====== Provided information

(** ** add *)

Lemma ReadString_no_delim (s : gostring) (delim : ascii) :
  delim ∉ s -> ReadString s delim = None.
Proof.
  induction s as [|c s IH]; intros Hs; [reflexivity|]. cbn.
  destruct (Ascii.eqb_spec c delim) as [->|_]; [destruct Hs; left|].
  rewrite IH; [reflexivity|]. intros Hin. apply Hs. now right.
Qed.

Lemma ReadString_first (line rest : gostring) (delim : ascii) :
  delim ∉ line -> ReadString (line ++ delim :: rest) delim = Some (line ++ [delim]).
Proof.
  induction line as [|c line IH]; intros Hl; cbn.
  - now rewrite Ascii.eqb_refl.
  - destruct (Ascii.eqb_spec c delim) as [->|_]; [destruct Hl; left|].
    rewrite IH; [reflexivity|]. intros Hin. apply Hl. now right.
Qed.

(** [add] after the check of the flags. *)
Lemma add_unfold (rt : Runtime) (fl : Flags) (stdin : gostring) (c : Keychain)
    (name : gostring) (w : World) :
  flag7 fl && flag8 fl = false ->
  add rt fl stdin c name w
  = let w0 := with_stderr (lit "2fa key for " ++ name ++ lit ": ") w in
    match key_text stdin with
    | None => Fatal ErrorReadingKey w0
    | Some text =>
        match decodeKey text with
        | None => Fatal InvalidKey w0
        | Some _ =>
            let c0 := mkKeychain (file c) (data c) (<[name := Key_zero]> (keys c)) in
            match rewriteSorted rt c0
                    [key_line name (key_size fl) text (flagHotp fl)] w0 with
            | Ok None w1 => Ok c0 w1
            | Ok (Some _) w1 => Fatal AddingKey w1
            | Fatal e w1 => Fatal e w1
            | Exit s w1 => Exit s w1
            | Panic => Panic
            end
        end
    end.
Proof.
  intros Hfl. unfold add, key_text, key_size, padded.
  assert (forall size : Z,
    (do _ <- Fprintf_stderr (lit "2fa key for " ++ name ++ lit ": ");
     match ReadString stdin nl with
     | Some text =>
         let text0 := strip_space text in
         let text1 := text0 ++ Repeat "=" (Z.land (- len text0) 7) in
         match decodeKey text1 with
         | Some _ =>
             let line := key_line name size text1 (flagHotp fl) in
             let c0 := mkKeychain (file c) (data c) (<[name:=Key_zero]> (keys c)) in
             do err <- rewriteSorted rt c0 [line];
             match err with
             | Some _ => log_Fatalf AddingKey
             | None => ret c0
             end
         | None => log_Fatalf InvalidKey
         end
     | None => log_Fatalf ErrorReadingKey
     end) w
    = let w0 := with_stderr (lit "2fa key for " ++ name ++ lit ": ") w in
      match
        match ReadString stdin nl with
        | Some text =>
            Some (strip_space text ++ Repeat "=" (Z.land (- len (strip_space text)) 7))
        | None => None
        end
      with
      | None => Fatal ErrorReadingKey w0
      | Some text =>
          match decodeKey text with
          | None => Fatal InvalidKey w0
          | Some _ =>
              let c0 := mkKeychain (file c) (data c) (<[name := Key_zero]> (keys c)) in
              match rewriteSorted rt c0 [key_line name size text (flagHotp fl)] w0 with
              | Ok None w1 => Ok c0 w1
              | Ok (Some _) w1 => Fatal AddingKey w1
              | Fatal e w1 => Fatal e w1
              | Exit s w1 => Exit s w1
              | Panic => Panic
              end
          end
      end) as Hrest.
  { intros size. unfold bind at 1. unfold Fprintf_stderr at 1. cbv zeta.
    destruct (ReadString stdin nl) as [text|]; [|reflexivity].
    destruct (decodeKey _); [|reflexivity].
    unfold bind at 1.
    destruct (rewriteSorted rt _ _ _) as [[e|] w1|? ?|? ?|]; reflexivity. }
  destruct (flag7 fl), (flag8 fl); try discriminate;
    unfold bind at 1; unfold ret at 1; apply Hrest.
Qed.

============
====== Provided information

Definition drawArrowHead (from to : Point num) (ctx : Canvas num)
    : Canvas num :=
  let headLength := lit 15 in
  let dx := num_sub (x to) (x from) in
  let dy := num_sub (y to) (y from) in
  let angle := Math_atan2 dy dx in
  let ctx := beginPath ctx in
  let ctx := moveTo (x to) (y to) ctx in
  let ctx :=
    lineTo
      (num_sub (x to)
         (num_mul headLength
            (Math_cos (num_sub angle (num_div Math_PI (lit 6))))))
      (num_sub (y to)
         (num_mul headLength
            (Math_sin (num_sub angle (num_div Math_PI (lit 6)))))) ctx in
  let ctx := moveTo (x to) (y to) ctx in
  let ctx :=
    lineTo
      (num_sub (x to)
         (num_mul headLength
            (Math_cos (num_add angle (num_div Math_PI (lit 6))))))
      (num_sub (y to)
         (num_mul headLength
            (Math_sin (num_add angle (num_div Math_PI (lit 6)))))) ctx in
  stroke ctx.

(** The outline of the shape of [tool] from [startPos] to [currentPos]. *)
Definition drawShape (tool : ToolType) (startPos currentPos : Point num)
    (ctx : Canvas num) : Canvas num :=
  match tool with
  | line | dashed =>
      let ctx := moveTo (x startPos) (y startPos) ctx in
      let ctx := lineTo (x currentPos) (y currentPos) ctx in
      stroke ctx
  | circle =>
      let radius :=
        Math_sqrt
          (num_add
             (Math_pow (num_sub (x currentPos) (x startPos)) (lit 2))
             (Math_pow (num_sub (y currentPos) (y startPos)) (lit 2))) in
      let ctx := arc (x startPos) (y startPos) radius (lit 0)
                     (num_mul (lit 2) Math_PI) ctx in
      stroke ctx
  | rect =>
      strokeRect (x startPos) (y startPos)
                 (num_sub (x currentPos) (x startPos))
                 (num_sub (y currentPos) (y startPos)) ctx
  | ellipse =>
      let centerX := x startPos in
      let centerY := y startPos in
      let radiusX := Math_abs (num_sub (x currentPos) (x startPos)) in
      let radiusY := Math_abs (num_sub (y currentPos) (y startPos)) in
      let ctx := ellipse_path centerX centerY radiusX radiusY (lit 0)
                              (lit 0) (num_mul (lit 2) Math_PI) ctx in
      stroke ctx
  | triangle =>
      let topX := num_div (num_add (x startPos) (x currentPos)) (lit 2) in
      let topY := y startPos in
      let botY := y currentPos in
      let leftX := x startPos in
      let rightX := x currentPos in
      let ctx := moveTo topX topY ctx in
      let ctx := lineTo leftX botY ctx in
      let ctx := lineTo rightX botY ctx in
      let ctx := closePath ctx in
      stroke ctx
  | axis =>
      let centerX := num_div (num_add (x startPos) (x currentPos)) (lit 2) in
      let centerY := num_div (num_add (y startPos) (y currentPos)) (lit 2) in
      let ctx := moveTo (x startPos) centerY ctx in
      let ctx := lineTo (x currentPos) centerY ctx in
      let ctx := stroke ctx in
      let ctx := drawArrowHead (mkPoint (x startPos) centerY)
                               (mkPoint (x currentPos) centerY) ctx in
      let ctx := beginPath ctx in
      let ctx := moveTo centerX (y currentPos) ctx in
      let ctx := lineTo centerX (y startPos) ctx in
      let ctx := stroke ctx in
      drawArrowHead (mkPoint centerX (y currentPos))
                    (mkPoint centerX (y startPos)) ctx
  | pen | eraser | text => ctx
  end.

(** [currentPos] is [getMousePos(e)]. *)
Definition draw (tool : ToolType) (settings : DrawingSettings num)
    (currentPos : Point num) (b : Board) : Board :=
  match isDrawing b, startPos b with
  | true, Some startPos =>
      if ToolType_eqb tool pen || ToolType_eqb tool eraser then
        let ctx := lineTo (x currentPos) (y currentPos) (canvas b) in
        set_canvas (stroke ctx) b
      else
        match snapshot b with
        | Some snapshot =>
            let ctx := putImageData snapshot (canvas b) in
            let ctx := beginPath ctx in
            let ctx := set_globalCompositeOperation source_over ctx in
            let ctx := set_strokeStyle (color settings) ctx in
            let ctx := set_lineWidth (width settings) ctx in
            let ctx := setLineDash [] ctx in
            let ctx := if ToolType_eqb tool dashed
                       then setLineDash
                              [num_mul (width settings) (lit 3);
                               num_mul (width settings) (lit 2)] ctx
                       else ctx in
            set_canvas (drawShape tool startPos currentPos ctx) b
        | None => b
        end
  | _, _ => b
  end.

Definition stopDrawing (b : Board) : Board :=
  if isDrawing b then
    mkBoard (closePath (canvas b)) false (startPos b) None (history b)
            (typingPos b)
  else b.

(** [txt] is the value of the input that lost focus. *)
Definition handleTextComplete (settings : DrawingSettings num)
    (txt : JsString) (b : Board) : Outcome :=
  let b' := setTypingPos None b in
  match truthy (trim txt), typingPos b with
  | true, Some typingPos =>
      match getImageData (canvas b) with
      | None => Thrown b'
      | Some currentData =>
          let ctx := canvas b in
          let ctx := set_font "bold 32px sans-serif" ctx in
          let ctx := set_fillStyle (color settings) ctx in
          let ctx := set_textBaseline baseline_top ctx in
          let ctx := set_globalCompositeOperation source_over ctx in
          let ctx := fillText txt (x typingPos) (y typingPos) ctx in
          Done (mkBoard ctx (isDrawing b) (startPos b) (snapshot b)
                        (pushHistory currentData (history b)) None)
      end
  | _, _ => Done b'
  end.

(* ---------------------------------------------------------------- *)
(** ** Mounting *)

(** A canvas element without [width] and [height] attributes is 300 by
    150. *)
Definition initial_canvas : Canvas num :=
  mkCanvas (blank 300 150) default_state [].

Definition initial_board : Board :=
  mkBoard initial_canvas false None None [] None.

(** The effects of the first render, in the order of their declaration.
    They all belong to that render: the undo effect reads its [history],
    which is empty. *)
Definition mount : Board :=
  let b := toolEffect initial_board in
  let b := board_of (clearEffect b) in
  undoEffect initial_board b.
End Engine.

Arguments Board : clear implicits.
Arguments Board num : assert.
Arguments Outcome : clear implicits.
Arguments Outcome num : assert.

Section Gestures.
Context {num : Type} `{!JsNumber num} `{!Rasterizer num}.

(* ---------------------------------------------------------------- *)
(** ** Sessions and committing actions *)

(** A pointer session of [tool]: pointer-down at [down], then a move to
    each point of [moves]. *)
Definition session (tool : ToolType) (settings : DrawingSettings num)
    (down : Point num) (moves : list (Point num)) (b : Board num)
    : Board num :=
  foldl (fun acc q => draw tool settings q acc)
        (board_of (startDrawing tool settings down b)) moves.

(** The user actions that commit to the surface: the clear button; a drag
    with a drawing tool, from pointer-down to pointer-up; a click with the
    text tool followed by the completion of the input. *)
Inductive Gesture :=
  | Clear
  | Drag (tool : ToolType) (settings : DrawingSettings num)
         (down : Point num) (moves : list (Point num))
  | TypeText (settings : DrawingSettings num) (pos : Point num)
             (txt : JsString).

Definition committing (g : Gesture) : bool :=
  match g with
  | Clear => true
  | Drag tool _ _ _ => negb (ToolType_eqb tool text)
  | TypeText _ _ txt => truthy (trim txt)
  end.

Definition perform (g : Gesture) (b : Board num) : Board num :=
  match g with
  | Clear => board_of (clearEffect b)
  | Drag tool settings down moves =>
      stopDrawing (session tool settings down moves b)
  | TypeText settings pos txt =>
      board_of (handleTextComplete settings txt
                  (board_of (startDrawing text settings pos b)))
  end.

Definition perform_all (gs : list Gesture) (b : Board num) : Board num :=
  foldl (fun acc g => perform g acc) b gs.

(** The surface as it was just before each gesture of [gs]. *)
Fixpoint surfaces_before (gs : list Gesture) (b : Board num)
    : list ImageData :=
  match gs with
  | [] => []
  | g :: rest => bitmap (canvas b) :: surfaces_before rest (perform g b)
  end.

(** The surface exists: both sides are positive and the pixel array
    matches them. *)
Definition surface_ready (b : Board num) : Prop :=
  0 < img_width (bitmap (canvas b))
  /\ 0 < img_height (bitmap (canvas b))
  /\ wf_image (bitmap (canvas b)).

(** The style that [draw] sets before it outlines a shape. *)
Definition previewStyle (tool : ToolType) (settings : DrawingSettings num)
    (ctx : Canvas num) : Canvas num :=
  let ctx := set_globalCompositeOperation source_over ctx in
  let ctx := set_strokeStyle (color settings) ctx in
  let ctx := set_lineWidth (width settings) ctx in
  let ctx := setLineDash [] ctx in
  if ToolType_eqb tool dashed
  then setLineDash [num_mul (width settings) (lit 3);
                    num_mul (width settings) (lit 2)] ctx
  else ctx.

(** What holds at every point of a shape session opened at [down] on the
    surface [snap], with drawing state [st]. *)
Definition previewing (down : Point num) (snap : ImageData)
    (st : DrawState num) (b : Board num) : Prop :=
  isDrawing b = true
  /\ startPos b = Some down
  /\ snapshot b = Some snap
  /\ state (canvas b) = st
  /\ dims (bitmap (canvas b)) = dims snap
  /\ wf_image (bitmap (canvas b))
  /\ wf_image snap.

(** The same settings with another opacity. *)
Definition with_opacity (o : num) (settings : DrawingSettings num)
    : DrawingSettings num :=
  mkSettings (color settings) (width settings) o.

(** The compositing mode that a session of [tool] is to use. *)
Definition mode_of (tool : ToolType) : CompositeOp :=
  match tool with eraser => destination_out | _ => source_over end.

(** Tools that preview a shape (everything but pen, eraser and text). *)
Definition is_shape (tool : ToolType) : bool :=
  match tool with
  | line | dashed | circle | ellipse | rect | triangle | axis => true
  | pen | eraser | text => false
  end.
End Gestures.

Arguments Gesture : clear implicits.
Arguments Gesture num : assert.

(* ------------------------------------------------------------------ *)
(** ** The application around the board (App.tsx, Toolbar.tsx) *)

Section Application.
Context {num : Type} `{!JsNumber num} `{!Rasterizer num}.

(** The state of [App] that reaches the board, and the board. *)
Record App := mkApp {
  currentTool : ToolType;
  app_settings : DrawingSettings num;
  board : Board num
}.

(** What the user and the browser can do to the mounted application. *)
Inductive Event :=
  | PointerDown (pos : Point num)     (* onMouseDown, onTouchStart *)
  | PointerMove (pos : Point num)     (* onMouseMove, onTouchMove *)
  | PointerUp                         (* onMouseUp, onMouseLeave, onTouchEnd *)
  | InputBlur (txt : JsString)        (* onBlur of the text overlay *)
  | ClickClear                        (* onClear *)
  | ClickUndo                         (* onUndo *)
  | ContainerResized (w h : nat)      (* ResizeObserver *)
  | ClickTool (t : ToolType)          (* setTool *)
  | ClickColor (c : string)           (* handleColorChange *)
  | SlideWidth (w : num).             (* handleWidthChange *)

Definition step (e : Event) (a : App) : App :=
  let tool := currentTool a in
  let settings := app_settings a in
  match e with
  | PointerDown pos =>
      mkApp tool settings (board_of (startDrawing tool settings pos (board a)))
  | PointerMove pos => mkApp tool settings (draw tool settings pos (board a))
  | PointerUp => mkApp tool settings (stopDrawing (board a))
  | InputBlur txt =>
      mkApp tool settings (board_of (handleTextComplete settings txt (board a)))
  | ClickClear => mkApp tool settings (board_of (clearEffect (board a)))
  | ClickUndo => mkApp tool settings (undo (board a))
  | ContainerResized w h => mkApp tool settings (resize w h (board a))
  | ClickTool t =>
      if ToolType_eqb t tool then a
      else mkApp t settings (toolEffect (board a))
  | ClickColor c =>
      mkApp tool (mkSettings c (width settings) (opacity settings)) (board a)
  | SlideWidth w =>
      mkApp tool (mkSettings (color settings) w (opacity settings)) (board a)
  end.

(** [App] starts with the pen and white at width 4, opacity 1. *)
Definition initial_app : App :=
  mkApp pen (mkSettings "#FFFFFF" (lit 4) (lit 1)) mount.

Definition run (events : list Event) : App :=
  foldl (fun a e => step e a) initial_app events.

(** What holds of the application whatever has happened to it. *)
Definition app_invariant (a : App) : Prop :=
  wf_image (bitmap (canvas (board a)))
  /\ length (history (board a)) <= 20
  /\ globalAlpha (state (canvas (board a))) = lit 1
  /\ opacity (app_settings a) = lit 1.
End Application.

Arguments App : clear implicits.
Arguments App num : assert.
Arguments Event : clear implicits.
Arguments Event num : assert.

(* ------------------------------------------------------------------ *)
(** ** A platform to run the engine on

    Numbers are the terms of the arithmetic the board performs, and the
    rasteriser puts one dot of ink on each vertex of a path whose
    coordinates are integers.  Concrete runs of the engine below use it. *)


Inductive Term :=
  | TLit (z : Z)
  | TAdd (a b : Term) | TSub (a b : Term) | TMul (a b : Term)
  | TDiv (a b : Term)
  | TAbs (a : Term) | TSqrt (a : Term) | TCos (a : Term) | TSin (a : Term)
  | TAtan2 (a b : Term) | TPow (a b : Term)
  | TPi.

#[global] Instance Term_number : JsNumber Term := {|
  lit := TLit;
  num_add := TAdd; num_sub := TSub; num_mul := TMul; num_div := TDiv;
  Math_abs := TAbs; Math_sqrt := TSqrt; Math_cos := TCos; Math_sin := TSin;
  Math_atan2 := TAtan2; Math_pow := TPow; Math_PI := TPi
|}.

============

## Assignment
Where the data above reaches the line holding "do err <- rewriteSorted", begin printing, and stop after the line holding "destruct (rewriteSorted rt". Each line must be reproduced exactly, with nothing else added.

## Exercise answer
             do err <- rewriteSorted rt c0 [line];
             match err with
             | Some _ => log_Fatalf AddingKey
             | None => ret c0
             end
         | None => log_Fatalf InvalidKey
         end
     | None => log_Fatalf ErrorReadingKey
     end) w
    = let w0 := with_stderr (lit "2fa key for " ++ name ++ lit ": ") w in
      match
        match ReadString stdin nl with
        | Some text =>
            Some (strip_space text ++ Repeat "=" (Z.land (- len (strip_space text)) 7))
        | None => None
        end
      with
      | None => Fatal ErrorReadingKey w0
      | Some text =>
          match decodeKey text with
          | None => Fatal InvalidKey w0
          | Some _ =>
              let c0 := mkKeychain (file c) (data c) (<[name := Key_zero]> (keys c)) in
              match rewriteSorted rt c0 [key_line name size text (flagHotp fl)] w0 with
              | Ok None w1 => Ok c0 w1
              | Ok (Some _) w1 => Fatal AddingKey w1
              | Fatal e w1 => Fatal e w1
              | Exit s w1 => Exit s w1
              | Panic => Panic
              end
          end
      end) as Hrest.
  { intros size. unfold bind at 1. unfold Fprintf_stderr at 1. cbv zeta.
    destruct (ReadString stdin nl) as [text|]; [|reflexivity].
    destruct (decodeKey _); [|reflexivity].
    unfold bind at 1.
    destruct (rewriteSorted rt _ _ _) as [[e|] w1|? ?|? ?|]; reflexivity. }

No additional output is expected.